Aim of the task —
Lines before the one with "exists process. split;" are left out; return that line and all that follow it, exactly, through the end of the data.

Data —
Lemma decision_accepted order g k d s res s' :
  persist_decision order g k d s = Ok (res, s') → ∃ process, Accepts g k (s_db s) process.
Proof.
  intros Hrun. unfold persist_decision in Hrun. cbv zeta in Hrun.
  apply tx_bind_ok in Hrun as ([] & ? & ->%set_tenant_context_ok & Hrun).
  apply tx_bind_ok in Hrun as (found & ? & Hf & Hrun).
  rewrite (scalar_run _ (tk_tenant_id k)) in Hf by (done || apply process_tenant). injection Hf as <- <-.
  destruct (hd_error _) as [process|] eqn:Hp; [|done].
  apply tx_bind_ok in Hrun as ([] & ? & [Hh ->]%tx_raise_if_ok & Hrun).
  apply tx_bind_ok in Hrun as ([] & s1 & Hl & Hrun).
  assert (s_db s1 = s_db s ∧ ∀ policy now, gw_communication g = Some (policy, now) →
    process_lifetime_block process policy now = Ok None) as [Hd1 Hlife].
  { destruct (gw_communication g) as [[policy now]|]; [|by apply mret_ok in Hl as [_ ->]].
    apply tx_bind_ok in Hl as ([b|] & ? & [Hb ->]%lift_result_ok & Hl); [done|].
    apply mret_ok in Hl as [_ ->]. split; [done|]. by intros ? ? [= <- <-]. }
  apply tx_bind_ok in Hrun as (halted & s2 & Hb & Hrun). rewrite latest_all_run in Hb. injection Hb as <- <-.
  apply tx_bind_ok in Hrun as ([] & s3 & Ho & Hrun).
  exists process. split; try done. apply all_open. rewrite <- Hd1. by destruct (open_state _).
Qed.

Answer —
  exists process. split; try done. apply all_open. rewrite <- Hd1. by destruct (open_state _).
Qed.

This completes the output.